Endpoint Protection

  • Private Community
 View Only

  • 1.  VNC being block by SEP IPS

    Posted Jun 27, 2018 10:47 PM

    Anybody facing this? 27-28 June

     

    Is there any new changes on the IPS signature?....seems like the rule inconsistent

     

    The settings is allow and log only, but apparently a lot got blocked..

     

     

    Only after placing under signature execption... vnc ok



  • 2.  RE: VNC being block by SEP IPS

    Trusted Advisor
    Posted Jun 28, 2018 01:06 AM

    Hello, VNC works fine. Not sure if there are any changes in the IPS Signatures.

    As NTP(Firewall) / IPS can be the only reason for VNC/RDP to get blocked. Antivirus will not block RDP connection.

    Creating an IPS Exception is one way. 

    Check this article for another -

    Cannot connect to a computer through RDP, and VNC after the Firewall policy is enabled.

    http://www.symantec.com/docs/TECH96011

    Could you also check if you have a Learned Application Feature turned on the SEPM.

    If yes, try turning it off.

    Hope that helps!!



  • 3.  RE: VNC being block by SEP IPS

    Posted Jun 28, 2018 05:15 AM

    Hi,

    Same problem here, can you please post detail on how to create signature exception?

    Thanks in advance



  • 4.  RE: VNC being block by SEP IPS

    Posted Jun 28, 2018 05:27 AM

    Just follow the guide, refer sample attached

     


     



  • 5.  RE: VNC being block by SEP IPS

    Posted Jun 28, 2018 05:30 AM

    Nope....seems not related

    IPS et all was running without blocking VNC all the while...only starting earlier this morning

     

    I suspect the never version has changes in VNC signature, lets wait if new update tomorrow fix it

    https://www.symantec.com/security_response/definitions/download/detail.jsp?gid=ips14



  • 6.  RE: VNC being block by SEP IPS
    Best Answer

    Posted Jun 28, 2018 05:36 AM

    Hi ins007,

    Updating with the latest IPS signatures should prevent this logging. If not, altering the policy as illustrated should do the trick.

    Creating exceptions for IPS signatures
    https://www.symantec.com/docs/HOWTO80883



  • 7.  RE: VNC being block by SEP IPS

    Posted Jun 28, 2018 07:31 AM

    Yea, we're seeing these as well. Have been for a few days as the same signature you posted above is triggering. Not being blocked though.



  • 8.  RE: VNC being block by SEP IPS

    Posted Jun 28, 2018 11:57 AM

    Just adding a specific IPS definition set: 20180627.061.  That or higher should not log this VNC audit signature by default.

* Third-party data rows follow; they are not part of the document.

Lemma mark_skip_any A self m cap :
  prt_inv A self -> fits (add_skip A m) -> prt_root self <= m < ULONG_MAX ->
  READY_IDS_MAX * (Z.of_nat (size (prt_states self)) + 4) <= Z.min cap (prt_max self) ->
  exists self' out, ag_parent_ready_tracker_mark_skipped cap self m = Ok (self', out) /\
    prt_inv (add_skip A m) self' /\ grows 3 self self' /\ reports (prt_root self) A (add_skip A m) out.
Proof.
  intros HI Hf Hs Hsz. destruct (decide (m ∈ ce_skip A)) as [Hin|Hn]; [|by apply mark_skip_fresh].
  assert (add_skip A m = A) as -> by (unfold add_skip; destruct A; cbn in *; f_equal; set_solver).
  destruct HI as [HC HR]. unfold ag_parent_ready_tracker_mark_skipped.
  replace (m <? prt_root self) with false by lia. assert (READY_IDS_MAX = 16) as E16 by done.
  destruct (touch A self m HC ltac:(lia) ltac:(lia)) as (self1 & -> & Hsv & _).
  cbn [mbind outcome_bind fst snd].
  assert (prs_skip (view self m) = true) as -> by (apply (pc_skip _ _ HC); [lia|done]).
  exists self1, []. split; [done|]. split; [|split; [|apply reports_nil]].
  - by destruct (same_view_inv A A self self1 Hsv HC HR).
  - destruct Hsv as [_ _ []]. split; (done || lia).
Qed.

(** C22: marking a block notarized (or notarized-fallback) returns, refines the
    abstract step that adds the block, and reports exactly the window starts
    the block has just become a ready parent of.  The premises bound the fixed
    arrays and the state pool. *)
Theorem mark_notar_fallback_refines A self id cap :
  prt_inv A self -> fits (add_notar A id) -> prt_root self <= bid_slot id < ULONG_MAX ->
  Z.of_nat (size (prt_states self)) + 2 <= Z.min cap (prt_max self) ->
  exists self' out, ag_parent_ready_tracker_mark_notar_fallback cap self id = Ok (self', out) /\
    prt_inv (add_notar A id) self' /\ reports (prt_root self) A (add_notar A id) out.
Proof.
  intros HI Hf Hs Hsz. destruct (mark_notar_any A self id cap HI Hf Hs Hsz) as (self' & out & ? & ? & _ & ?). eauto.
Qed.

  • 9.  RE: VNC being block by SEP IPS

    Posted Jul 04, 2018 04:53 AM

    Hi ins007,

    Just a ping to see if this is now resolved-? The thread is still marked "needs solution."



  • 10.  RE: VNC being block by SEP IPS

    Posted Jul 06, 2018 11:00 AM

    FYI I also got the same error.  My case number is 15100619.  VNC started being blocked the morning of 6/26.  White listing was the work-around.  I noticed that the default setting for VNC Banner pages was set to allow\do not log.